Annu Int Conf IEEE Eng Med Biol Soc. 2012;2012:5574-7. doi: 10.1109/EMBC.2012.6347257.
Individual differences in vulnerability to sleep loss can be considerable, and thus, recent efforts have focused on developing individualized models for predicting the effects of sleep loss on performance. Individualized models constructed using a Bayesian formulation, which combines an individual's available performance data with a priori performance predictions from a group-average model, typically need at least 40 h of individual data before showing significant improvement over the group-average model predictions. Here, we improve upon the basic Bayesian formulation for developing individualized models by observing that individuals may be classified into three sleep-loss phenotypes: resilient, average, and vulnerable. For each phenotype, we developed a phenotype-specific group-average model and used these models to identify each individual's phenotype. We then used the phenotype-specific models within the Bayesian formulation to make individualized predictions. Results on psychomotor vigilance test data from 48 individuals indicated that, on average, ∼85% of individual phenotypes were accurately identified within 30 h of wakefulness. The percentage improvement of the proposed approach in 10-h-ahead predictions was 16% for resilient subjects and 6% for vulnerable subjects. The trade-off for these improvements was a slight decrease in prediction accuracy for average subjects.
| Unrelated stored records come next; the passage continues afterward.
(** C5, amended. In the resumable variant, over any sequence of requests
    from the empty map, a transport is registered only after its connect to
    the server has completed. In the push-only variant a GET without a
    truthy [sessionId] registers the new transport under its identifier
    first and connects it afterwards; the entry is in the map whether or
    not the connect succeeds. *)
Theorem registration_order
    {W1 : Type} `{StreamableHttp.Sdk W1} {W2 : Type} `{Sse.Sdk W2} :
  (forall (reqs : list (StreamableHttp.Method * StreamableHttp.Request)) (w : W1),
     StreamableHttp.registered_after_connect
       (StreamableHttp.trace (StreamableHttp.serve reqs StreamableHttp.initial w).1)) /\
  (forall (req : Sse.Request) (st : Sse.State) (w : W2),
     Sse.given (Sse.query_sessionId req) = false ->
     exists sid rest,
       let h := Sse.next_handle st in
       let st' := (Sse.get_sse req st w).1.2 in
       Sse.trace st' =
         Sse.trace st ++ [Sse.EvCreateServer; Sse.EvNewTransport h; Sse.EvRegistered sid h]
           ++ rest /\
       (rest = [] \/ rest = [Sse.EvConnected h]) /\
       Sse.transports st' = <[sid := {| Sse.handle := h; Sse.sessionId := sid |}]> (Sse.transports st)).
Proof.
  split.
  - intros reqs w.
    apply (serve_keeps reqs StreamableHttp.initial w).
    split.
    + intros i sid h Hi. destruct i; discriminate.
    + intros sid t Ht. cbn in Ht. now rewrite lookup_empty in Ht.
  - intros req st w Hgiven. now apply get_sse_registers_then_connects.
Qed.


Section EventLogFacts.
Import EventLog.

Lemma numbered_app (from : Z) (l1 l2 : list jsstring) :
  numbered from (l1 ++ l2) = numbered from l1 ++ numbered (from + Z.of_nat (length l1)) l2.
Proof.
  revert from. induction l1 as [| p l1 IH]; intros from; cbn [numbered app length].
  - now rewrite Z.add_0_r.
  - rewrite IH. do 3 f_equal. lia.
Qed.

Lemma last_numbered (from : Z) (l : list jsstring) :
  seq <$> last (numbered from l) =
    match l with [] => None | _ => Some (from + Z.of_nat (length l) - 1) end.
Proof.
  revert from. induction l as [| p l IH]; intros from; [reflexivity |].
  cbn [numbered]. destruct l as [| q l].
  - cbn. f_equal. lia.
  - change (last (?x :: numbered (from + 1) (q :: l)))
      with (last (numbered (from + 1) (q :: l))).
    rewrite IH. cbn [length]. f_equal. lia.
Qed.

Lemma next_seq_numbered (log : gmap jsstring (list Entry)) (sid : jsstring) (l : list jsstring) :
  entries log sid = numbered 1 l -> next_seq log sid = 1 + Z.of_nat (length l).
Proof.
  intros Hlog. unfold next_seq. rewrite Hlog.
  pose proof (last_numbered 1 l) as Hlast.
  destruct (last (numbered 1 l)) as [e |]; destruct l as [| p l]; cbn in Hlast;
    try discriminate; [| reflexivity].
  injection Hlast as ->. cbn [length]. lia.
Qed.

(** The log of a session holds its payloads numbered from 1. *)
Lemma entries_appends (ops : list (jsstring * jsstring)) (sid : jsstring) :
  entries (appends ops ∅) sid = numbered 1 (appended_to sid ops).
Proof.
  induction ops as [| [s p] ops IH] using rev_ind.
  - cbn. unfold entries. now rewrite lookup_empty.
  - unfold appends in *. rewrite foldl_snoc.
    set (log := foldl _ ∅ ops) in *. cbn [fst snd append].
    unfold appended_to in *. rewrite List.filter_app, fmap_app. cbn [List.filter fst].
    unfold jsstring_eqb. case_bool_decide as Heq.
    + subst s. unfold entries at 1. rewrite lookup_insert_eq. cbn [from_option id].
      rewrite (next_seq_numbered _ _ _ IH), IH, numbered_app.
      cbn [fmap list_fmap snd numbered]. reflexivity.
    + unfold entries at 1. rewrite lookup_insert_ne by exact Heq.
      cbn [fmap list_fmap]. rewrite app_nil_r. exact IH.
Qed.

Lemma filter_numbered_all (k : Z) (l : list jsstring) :
  forall from : Z, k < from ->
  List.filter (fun e => k <? seq e) (numbered from l) = numbered from l.
Proof.
  induction l as [| p l IH]; intros from Hfrom; [reflexivity |].
  cbn [numbered List.filter seq].
  replace (k <? from) with true by (symmetry; apply Z.ltb_lt; lia).
  f_equal. apply IH. lia.
Qed.

Lemma filter_numbered (k : Z) (l : list jsstring) :
  forall from : Z,
  from <= k + 1 -> k + 1 - from <= Z.of_nat (length l) ->
  List.filter (fun e => k <? seq e) (numbered from l) =
    numbered (k + 1) (drop (Z.to_nat (k + 1 - from)) l).
Proof.
  induction l as [| p l IH]; intros from Hfrom Hlen.
  - cbn in *. now rewrite drop_nil.
  - destruct (decide (from = k + 1)) as [-> | Hne].
    + rewrite Z.sub_diag. cbn [Z.to_nat drop]. apply filter_numbered_all. lia.
    + cbn [numbered List.filter seq].
      replace (k <? from) with false by (symmetry; apply Z.ltb_ge; lia).
      rewrite (IH (from + 1)) by (cbn [length] in Hlen; lia).
      replace (Z.to_nat (k + 1 - from)) with (S (Z.to_nat (k + 1 - (from + 1)))) by lia.
      reflexivity.
Qed.

Lemma seq_numbered (from : Z) (l : list jsstring) :
  seq <$> numbered from l = seqZ from (Z.of_nat (length l)).
Proof.
  revert from. induction l as [| p l IH]; intros from; [reflexivity |].
  cbn [numbered fmap list_fmap length]. rewrite seqZ_cons by lia.
  f_equal. change (seq <$> numbered (from + 1) l = seqZ (Z.succ from) (Z.pred (Z.of_nat (S (length l))))).
  rewrite IH. f_equal; lia.
Qed.

Lemma payload_numbered (from : Z) (l : list jsstring) : payload <$> numbered from l = l.
Proof.
  revert from. induction l as [| p l IH]; intros from; [reflexivity |].
  cbn [numbered fmap list_fmap payload]. f_equal. apply IH.
Qed.

(** C3. After any history of appends, in which [a1 .. an] are the payloads
    appended to one session, and for every marker [0 <= k <= n], replay
    after [k] returns the entries [a(k+1) .. an] and nothing else: their
    sequence numbers are [k+1, .., n] in this order. *)
Theorem replay_returns_the_entries_after_the_marker
    (ops : list (jsstring * jsstring)) (sid : jsstring) (k : Z) :
  let payloads := appended_to sid ops in
  let n := Z.of_nat (length payloads) in
  0 <= k <= n ->
  let replayed := replay sid k (appends ops ∅) in
  replayed = numbered (k + 1) (drop (Z.to_nat k) payloads) /\
  seq <$> replayed = seqZ (k + 1) (n - k) /\
  payload <$> replayed = drop (Z.to_nat k) payloads.
Proof.
  intros payloads n Hk replayed.
  assert (Hreplayed : replayed = numbered (k + 1) (drop (Z.to_nat k) payloads)).
  { subst replayed. unfold replay. rewrite entries_appends. fold payloads.
    rewrite (filter_numbered k payloads 1) by lia.
    do 2 f_equal. lia. }
  split; [exact Hreplayed |]. rewrite Hreplayed, seq_numbered, payload_numbered.
  split; [| reflexivity]. f_equal. rewrite length_drop. lia.
Qed.
End EventLogFacts.

Lemma replay_witness :
  let ops := [(js "s1", js "a1"); (js "s2", js "b1"); (js "s1", js "a2"); (js "s1", js "a3")] in
  let replayed := EventLog.replay (js "s1") 1 (EventLog.appends ops ∅) in
  replayed = EventLog.numbered (1 + 1) (drop (Z.to_nat 1) (EventLog.appended_to (js "s1") ops)) /\
  EventLog.seq <$> replayed = seqZ (1 + 1) (Z.of_nat (length (EventLog.appended_to (js "s1") ops)) - 1) /\
  EventLog.payload <$> replayed = drop (Z.to_nat 1) (EventLog.appended_to (js "s1") ops).
Proof.
  apply (replay_returns_the_entries_after_the_marker
           [(js "s1", js "a1"); (js "s2", js "b1"); (js "s1", js "a2"); (js "s1", js "a3")]
           (js "s1") 1).
  split; [lia | now vm_compute].
Defined.

(** ** The agent loop and the tool executor, run by run *)

Section LoopFacts.
Context {World : Type} `{Host World}.

Lemma answered_app (l1 l2 : list SamplingMessage) :
  answered l1 -> answered l2 -> answered (l1 ++ l2).
Proof.
  induction 1 as [| c results rest Hne Hres _ IH]; intros Hl2; [exact Hl2 |].
  cbn [app]. constructor; auto.
Qed.

Lemma zip_with_tool_result_answers (calls : list ToolUse) (texts : list jsstring) :
  length texts = length calls ->
  Forall2 (fun call block => exists t, block = ToolResultContent (tu_id call) [t])
          calls (zip_with tool_result calls texts).
Proof.
  revert texts. induction calls as [| call calls IH]; intros [| t texts] Hlen;
    try discriminate; cbn [zip_with]; constructor.
  - now exists t.
  - apply IH. now injection Hlen.
Qed.
Fixpoint scan (st : scanning) (text : string) : option (list token) :=
  match text with
  | EmptyString =>
      match st with
      | idle => Some []
      | in_num literal n => if number_done n then Some [t_scalar (j_number literal)] else None
      | in_str _ _ | in_word _ _ => None
      end
  | String c rest =>
      match st with
      | idle =>
          match start c with
          | Some (toks, st') => (toks ++.) <$> scan st' rest
          | None => None
          end
      | in_num literal n =>
          match number_step n c with
          | Some n' => scan (in_num (snoc literal c) n') rest
          | None =>
              if number_done n then
                match start c with
                | Some (toks, st') =>
                    (fun more => t_scalar (j_number literal) :: toks ++ more) <$> scan st' rest
                | None => None
                end
              else None
          end
      | in_str literal s_plain =>
          if is_code c 34 then (t_scalar (j_string literal) ::.) <$> scan idle rest
          else if is_code c 92 then scan (in_str (snoc literal c) s_backslash) rest
          else if N.ltb (code c) 32 then None
          else scan (in_str (snoc literal c) s_plain) rest
      | in_str literal s_backslash =>
          if is_escape c then scan (in_str (snoc literal c) s_plain) rest
          else if is_code c 117 then scan (in_str (snoc literal c) (s_hex 4)) rest
          else None
      | in_str literal (s_hex k) =>
          if is_hex c then
            scan (in_str (snoc literal c)
                    (match k with
                     | S (S k') => s_hex (S k')
                     | _ => s_plain
                     end)) rest
          else None
      | in_word v expected =>
          match expected with
          | String e more =>
              if Ascii.eqb c e then
                match more with
                | EmptyString => (t_scalar v ::.) <$> scan idle rest
                | _ => scan (in_word v more) rest
                end
              else None
          | EmptyString => None
          end
      end
  end.

(** The containers that are open, innermost first: an array with the
    elements read so far, an object with its members and the key that
    waits for its value. *)
Inductive frame : Type :=
| f_array (elements : list value)
| f_object (members : list (string * value)) (key : option string).

Inductive expecting : Type :=
| e_value            (* a value *)
| e_value_or_end     (* after [[]: a value or [[]] *)
| e_key_or_end       (* after [{]: a key or [}] *)
| e_key              (* after a comma in an object *)
| e_colon
| e_comma_or_end     (* after a value inside a container *)
| e_nothing (v : value).

(** A value is complete: it goes to the innermost open container. *)
Definition complete (v : value) (stack : list frame) : option (list frame * expecting) :=
  match stack with
  | [] => Some ([], e_nothing v)
  | f_array elements :: outer => Some (f_array (elements ++ [v]) :: outer, e_comma_or_end)
  | f_object members (Some key) :: outer =>
      Some (f_object (members ++ [(key, v)]) None :: outer, e_comma_or_end)
  | f_object _ None :: _ => None
  end.

Definition open_value (t : token) (stack : list frame) : option (list frame * expecting) :=
  match t with
  | t_scalar v => complete v stack
  | t_begin_array => Some (f_array [] :: stack, e_value_or_end)
  | t_begin_object => Some (f_object [] None :: stack, e_key_or_end)
  | _ => None
  end.

Definition close (t : token) (stack : list frame) : option (list frame * expecting) :=
  match t, stack with
  | t_end_array, f_array elements :: outer => complete (j_array elements) outer
  | t_end_object, f_object members None :: outer => complete (j_object members) outer
  | _, _ => None
  end.

Definition key (t : token) (stack : list frame) : option (list frame * expecting) :=
  match t, stack with
  | t_scalar (j_string k), f_object members None :: outer =>
      Some (f_object members (Some k) :: outer, e_colon)
  | _, _ => None
  end.

Definition step (t : token) (stack : list frame) (e : expecting) : option (list frame * expecting) :=
  match e with
  | e_value => open_value t stack
  | e_value_or_end =>
      match t with
      | t_end_array => close t stack
      | _ => open_value t stack
      end
  | e_key_or_end =>
      match t with
      | t_end_object => close t stack
      | _ => key t stack
      end
  | e_key => key t stack
  | e_colon =>
      match t with
      | t_colon => Some (stack, e_value)
      | _ => None
      end
  | e_comma_or_end =>
      match t, stack with
      | t_comma, f_array _ :: _ => Some (stack, e_value)
      | t_comma, f_object _ _ :: _ => Some (stack, e_key)
      | _, _ => close t stack
      end
  | e_nothing _ => None
  end.
(** * palm_island / bid_backend: account registration and e-mail verification

    A shallow embedding of the two Express servers of the repository,

    - [ServerClean]  : src/bid_backend/server-clean.js (registration is gated
                       by e-mail verification),
    - [Server]       : the second server file (users are verified on
                       registration, a welcome e-mail is sent),

    over a common model of the Mongoose model [User].

    What is modelled and how:
    - the [Users] collection is a list of documents in insertion order;
      [findOne] returns the first document that matches;
    - JSON request fields are either absent or strings ([option string]);
      the JavaScript test [!x] on such a value is [present x = None];
    - dates are milliseconds since the epoch, in [Z];
    - every request reads its surroundings from an [Env]: the clock, the
      bytes [crypto.randomBytes] returns, the salt bcrypt draws and the
      result the e-mail service reports;
    - bcryptjs is an interface ([Bcrypt]), its code is not part of the
      repository;
    - a handler is a function from the collection, the request and the
      environment to the new collection and the response; an exception
      thrown inside [try] becomes the 500 response of the [catch] block.
      [console.log] output is not modelled. *)

From Stdlib Require Import List String Ascii ZArith NArith Lia Bool.
From Stdlib Require Import Strings.Byte.
Import ListNotations.

Local Open Scope Z_scope.
(** What holds of a state of the generation stage, against the database
    without counters. *)
Lemma init_elems_idx_alloc `{Alloc.heap} (lo hi : Z) (pw_len : nat)
    (db : list Alloc.db_entry_t) (elems_idx : nat) :
  pw_len <= IN_LEN_MAX ->
  length db = IN_LEN_MAX + 1 -> Forall Alloc.entry_ok db ->
  match Alloc.init_elems_idx lo hi pw_len (Alloc.Ok db) elems_idx with
  | Alloc.Fault => False
  | Alloc.Exit diagnostic =>
      diagnostic = "Out of memory!"%string /\
      exists ptr n, Alloc.realloc (A := elem_t) ptr n = None
  | Alloc.Ok db' =>
      length db' = IN_LEN_MAX + 1 /\ Forall Alloc.entry_ok db' /\
      map filled db' = init_elems_idx lo hi pw_len (map filled db) elems_idx
  end.
Proof.
  intros Hpw Hlen Hok. unfold Alloc.init_elems_idx, init_elems_idx.
  rewrite (elem_valid_with_db_alloc _ db Hok).
  set (e := elem_gen_with_idx (pw_len - 1) elems_idx).
  destruct (negb (elem_valid_with_db e (map filled db))); [auto|].
  destruct (negb (elem_valid_with_cnt_min e lo)); [auto|].
  destruct (negb (elem_valid_with_cnt_max e hi)); [auto|].
  destruct (lookup_lt_is_Some_2 db pw_len ltac:(lia)) as [d Hd].
  rewrite Hd.
  pose proof (proj1 (Forall_lookup _ _) Hok _ _ Hd) as Hentry.
  pose proof (check_realloc_elems_spec d Hentry) as Hcheck.
  destruct (Alloc.check_realloc_elems d) as [|diagnostic|d'];
    [exact Hcheck|exact Hcheck|].
  destruct Hcheck as (Hl & Hlt & Hle & Hdiv & Htake & Hcnt & Hwb & Hwc &
                      Hwa & Hep).
  rewrite Hcnt, Hl.
  destruct (Nat.ltb_spec (Alloc.elems_cnt d) (Alloc.elems_alloc d')); [|lia].
  assert (He : set_ks_pos (set_ks_cnt e 0%Z) 0%Z = e).
  { destruct (elem_gen_with_idx_ks (pw_len - 1) elems_idx) as [Hk Hp].
    fold e in Hk, Hp. destruct e as [b k q]. cbn in *. subst. reflexivity. }
  rewrite He.
  destruct Hentry as [Hwl Hwbd Hwcd Hwf _ _ _].
  split; [rewrite length_insert; exact Hlen|]. split.
  - apply Forall_insert; [exact Hok|].
    split; alloc_fields.
    + rewrite Hwb, Hwa. exact Hwl.
    + rewrite Hwc, Hwa. exact Hwbd.
    + rewrite Hwa. exact Hwcd.
    + rewrite Hwc, Hwb. exact Hwf.
    + rewrite length_insert. exact Hl.
    + lia.
    + exact Hdiv.
  - rewrite map_insert. f_equal.
    rewrite (map_lookup_total filled db pw_len d Hd).
    unfold filled, add_elem. alloc_fields.
    cbn [words_buf elems_buf elems_pos]. rewrite Hwb, Hwc, Hep. f_equal.
    rewrite Nat.add_1_r, take_S_insert by lia. rewrite Htake. reflexivity.
Qed.

Lemma init_elems_fold_alloc `{Alloc.heap} (lo hi : Z) (pw_len : nat)
    (idxs : list nat) (st : Alloc.result (list Alloc.db_entry_t))
    (db : list db_entry_t) :
  pw_len <= IN_LEN_MAX ->
  match st with
  | Alloc.Fault => False
  | Alloc.Exit diagnostic =>
      diagnostic = "Out of memory!"%string /\
      exists ptr n, Alloc.realloc (A := elem_t) ptr n = None
  | Alloc.Ok db' =>
      length db' = IN_LEN_MAX + 1 /\ Forall Alloc.entry_ok db' /\
      map filled db' = db
  end ->
  match fold_left (Alloc.init_elems_idx lo hi pw_len) idxs st with
  | Alloc.Fault => False
  | Alloc.Exit diagnostic =>
      diagnostic = "Out of memory!"%string /\
      exists ptr n, Alloc.realloc (A := elem_t) ptr n = None
  | Alloc.Ok db' =>
      length db' = IN_LEN_MAX + 1 /\ Forall Alloc.entry_ok db' /\
      map filled db' = fold_left (init_elems_idx lo hi pw_len) idxs db
  end.
Proof.
  intros Hpw. revert st db.
  induction idxs as [|elems_idx idxs IH]; intros st db Hst; cbn [fold_left];
    [exact Hst|].
  apply IH. destruct st as [|diagnostic|db0]; [exact Hst|exact Hst|].
  destruct Hst as (Hlen & Hok & <-).
  apply init_elems_idx_alloc; assumption.
Qed.
(** * rbacdb: the policy store of the RBAC security module

    A shallow embedding of [security/rbac/rbacdb.c] and the properties of
    its role store, permission store and binding engine.

    The two kernel lists [rbac_roles] and [rbac_perms] are modelled as
    Rocq lists in list order.  A role is only ever reached through its
    list, so a role pointer is the position of the role in [rbac_roles]
    for the duration of one call.  A permission is also referenced from
    the slot tables of the roles, so every permission carries the address
    [kzalloc] returned for it, and a slot holds such an address. *)

From Stdlib Require Import ZArith Lia DecimalString.
From stdpp Require Import base list strings.

Local Open Scope Z_scope.

(** ** Machine integers and error numbers *)

(** A C [int] is 32 bits wide; the kernel is built with wrapping signed
    arithmetic. *)
Definition INT_MAX : Z := 2 ^ 31 - 1.
Definition INT_MIN : Z := - 2 ^ 31.

Definition wrap_int (z : Z) : Z := (z + 2 ^ 31) mod 2 ^ 32 - 2 ^ 31.

(** asm-generic/errno-base.h *)
Definition ENOMEM : Z := 12.
Definition EINVAL : Z := 22.

(** ** Reference counters *)

(** Modelled from the spec: [refcount_t] and its operations come from
    linux/refcount.h, which is not part of the sources.  A counter
    "starts at 1 at creation", a binding "adds 1" and an unbinding
    "decrements" it; the saturation the kernel applies at the ends of
    the [int] range is outside this model. *)
Definition refcount_t := Z.
Definition refcount_set (n : Z) : refcount_t := n.
Definition refcount_read (r : refcount_t) : Z := r.
Definition refcount_inc (r : refcount_t) : refcount_t := r + 1.
Definition refcount_dec (r : refcount_t) : refcount_t := r - 1.

(** ** Data model *)

(** The address of a heap object; [None] of [option ptr] is [NULL]. *)
Definition ptr := positive.

(** Modelled from the spec: the enumerations of rbac.h, "one of
    {Accept, Deny}" and "one of {Read, Write}", and the object, "an
    optional resource identifier string". *)
Inductive rbac_acc_t := ACC_ACCEPT | ACC_DENY.
Inductive rbac_op_t := OP_READ | OP_WRITE.
Definition rbac_obj_t := option string.

Record rbac_permission := {
  perm_id : Z;
  perm_acc : rbac_acc_t;
  perm_op : rbac_op_t;
  perm_obj : rbac_obj_t;
  perm_ref : refcount_t
}.

Record rbac_role := {
  role_name : string;
  role_perms : list (option ptr);
  role_ref : refcount_t
}.

(** The global variables of the file. *)
Record rbac_state := {
  next_perm_id : Z;
  rbac_roles : list rbac_role;
  rbac_perms : list (ptr * rbac_permission)
}.

Definition rbac_init : rbac_state :=
  {| next_perm_id := 0; rbac_roles := []; rbac_perms := [] |}.

(** What a call leaves behind: a return value and the new globals, or an
    execution the C language gives no meaning to. *)
Inductive undefined := BufferOverflow | OutOfBounds | UseAfterFree.

Inductive result :=
  | Done (ret : Z) (st : rbac_state)
  | Undefined (why : undefined).

Definition set_roles (st : rbac_state) (roles : list rbac_role) : rbac_state :=
  {| next_perm_id := next_perm_id st; rbac_roles := roles;
     rbac_perms := rbac_perms st |}.

Definition set_perms (role : rbac_role) (perms : list (option ptr)) : rbac_role :=
  {| role_name := role_name role; role_perms := perms;
     role_ref := role_ref role |}.

Definition set_ref (perm : rbac_permission) (r : refcount_t) : rbac_permission :=
  {| perm_id := perm_id perm; perm_acc := perm_acc perm;
     perm_op := perm_op perm; perm_obj := perm_obj perm; perm_ref := r |}.

(** ** Text output *)

Definition LF : string := String (Ascii.ascii_of_nat 10) EmptyString.
Definition TAB : string := String (Ascii.ascii_of_nat 9) EmptyString.

(** sprintf's [%d] *)
Definition fmt_d (i : Z) : string := NilZero.string_of_int (Z.to_int i).

Definition acceptability_name (acc : rbac_acc_t) : string :=
  match acc with ACC_ACCEPT => "accept" | ACC_DENY => "deny" end.

Definition operation_name (op : rbac_op_t) : string :=
  match op with OP_READ => "read" | OP_WRITE => "write" end.

(** ** Lookups *)

Definition rbac_get_role_by_name (name : string) (roles : list rbac_role)
  : option (nat * rbac_role) :=
  list_find (λ r, role_name r = name) roles.

Definition rbac_get_perm_by_id (id : Z) (perms : list (ptr * rbac_permission))
  : option (nat * (ptr * rbac_permission)) :=
  if decide (id < 0) then None
  else list_find (λ e, perm_id e.2 = id) perms.

(** Following a permission pointer: the live permission at that address. *)
Definition perm_at (p : ptr) (perms : list (ptr * rbac_permission))
  : option (nat * (ptr * rbac_permission)) :=
  list_find (λ e, e.1 = p) perms.

(** ** Administrative calls *)

(** One call of the interface with its arguments; a call that allocates
    also carries what [kzalloc] returns to it. *)
Inductive op :=
  | AddRole (name : string) (kzalloc : bool)
  | RemoveRole (name : string)
  | AddPermission (acc : rbac_acc_t) (op : rbac_op_t) (obj : rbac_obj_t)
      (kzalloc : option ptr)
  | RemovePermission (id : Z)
  | BindPermission (id : Z) (name : string)
  | UnbindPermission (rid : Z) (name : string).

(** [kzalloc] does not return the address of a live permission. *)
Definition kzalloc_fresh (o : op) (st : rbac_state) : bool :=
  match o with
  | AddPermission _ _ _ (Some p) => bool_decide (p ∉ (rbac_perms st).*1)
  | _ => true
  end.

(** ** Counting references *)

(** The number of slots of a table that hold [p]. *)
Fixpoint slot_refs (p : ptr) (slots : list (option ptr)) : Z :=
  match slots with
  | [] => 0
  | s :: slots' => (if decide (s = Some p) then 1 else 0) + slot_refs p slots'
  end.

(** The number of slots that hold [p], over all roles of the store. *)
Fixpoint role_refs (p : ptr) (roles : list rbac_role) : Z :=
  match roles with
  | [] => 0
  | role :: roles' => slot_refs p (role_perms role) + role_refs p roles'
  end.

(** ** Particular runs *)

(** A permission is bound into a role and the role is then removed. *)
Definition leak_ops : list op :=
  [ AddPermission ACC_DENY OP_WRITE (Some "/etc/shadow") (Some 1%positive);
    AddRole "auditor" true;
    BindPermission 0 "auditor";
    RemoveRole "auditor" ].

(** [n] rounds of adding a permission and removing it again, the first
    round expecting id [k]. *)
Fixpoint churn (k n : nat) : list op :=
  match n with
  | O => []
  | S n' =>
      AddPermission ACC_ACCEPT OP_READ None (Some 1%positive)
      :: RemovePermission (Z.of_nat k) :: churn (S k) n'
  end.

(** 2^31 such rounds and one more permission. *)
Definition wrap_ops : list op :=
  churn 0 (Z.to_nat (2 ^ 31))
  ++ [AddPermission ACC_ACCEPT OP_READ None (Some 1%positive)].

(** The scenario of the specification: one permission, one role, with
    array sizes 16 and 4. *)
Definition setup_ops : list op :=
  [ AddPermission ACC_DENY OP_WRITE (Some "/etc/shadow") (Some 1%positive);
    AddRole "auditor" true ].

Definition shadow_perm (r : refcount_t) : rbac_permission :=
  {| perm_id := 0; perm_acc := ACC_DENY; perm_op := OP_WRITE;
     perm_obj := Some "/etc/shadow"; perm_ref := r |}.

Definition auditor_role (slots : list (option ptr)) : rbac_role :=
  {| role_name := "auditor"; role_perms := slots; role_ref := 1 |}.

(** The stores after [setup_ops], after one bind of id 0 to "auditor"
    and after a second one. *)
Definition auditor_unbound : rbac_state :=
  {| next_perm_id := 1;
     rbac_roles := [auditor_role [None; None; None; None]];
     rbac_perms := [(1%positive, shadow_perm 1)] |}.

Definition auditor_bound : rbac_state :=
  {| next_perm_id := 1;
     rbac_roles := [auditor_role [Some 1%positive; None; None; None]];
     rbac_perms := [(1%positive, shadow_perm 2)] |}.

Definition auditor_bound_twice : rbac_state :=
  {| next_perm_id := 1;
     rbac_roles :=
       [auditor_role [Some 1%positive; Some 1%positive; None; None]];
     rbac_perms := [(1%positive, shadow_perm 3)] |}.

(** The store after "auditor" is removed while slot 0 is occupied. *)
Definition auditor_removed : rbac_state :=
  {| next_perm_id := 1; rbac_roles := [];
     rbac_perms := [(1%positive, shadow_perm 2)] |}.

(** Empty stores with the id counter at [c]. *)
Definition idle (c : Z) : rbac_state :=
  {| next_perm_id := c; rbac_roles := []; rbac_perms := [] |}.

Section Rbac.

(** The two array sizes of rbac.h. *)
Variable ROLE_NAME_LEN : nat.
Variable ROLE_MAX_PERMS : nat.

(** ** Role store *)

Definition rbac_add_role (name : string) (kzalloc : bool) (st : rbac_state)
  : result :=
  match rbac_get_role_by_name name (rbac_roles st) with
  | Some _ => Done (- EINVAL) st
  | None =>
      if kzalloc then
        (* strcpy writes the name and its terminator into name[] *)
        if decide (String.length name < ROLE_NAME_LEN)%nat then
          let new_role :=
            {| role_name := name;
               role_perms := replicate ROLE_MAX_PERMS None;
               role_ref := refcount_set 1 |} in
          Done 0 (set_roles st (rbac_roles st ++ [new_role]))
        else Undefined BufferOverflow
      else Done (- ENOMEM) st
  end.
个体对睡眠剥夺的易感性差异可能相当大,因此,最近的研究致力于开发个性化模型,以预测睡眠剥夺对表现的影响。使用贝叶斯公式构建的个性化模型,将个体的可用表现数据与来自群体平均模型的先验表现预测相结合,通常需要至少40小时的个体数据,才能比群体平均模型预测有显著改进。在此,我们通过观察到个体可分为三种睡眠剥夺表型: resilient、平均和易受影响,改进了用于开发个性化模型的基本贝叶斯公式。对于每种表型,我们开发了特定表型的群体平均模型,并使用这些模型来识别每个个体的表型。然后,我们在贝叶斯公式中使用特定表型的模型进行个性化预测。对48名个体的心理运动警觉性测试数据的结果表明,平均而言,在清醒30小时内,约85%的个体表型被准确识别。对于resilient受试者,所提出方法在提前10小时预测中的改进百分比为16%,对于易受影响的受试者为6%。这些改进的代价是平均受试者的预测准确性略有下降。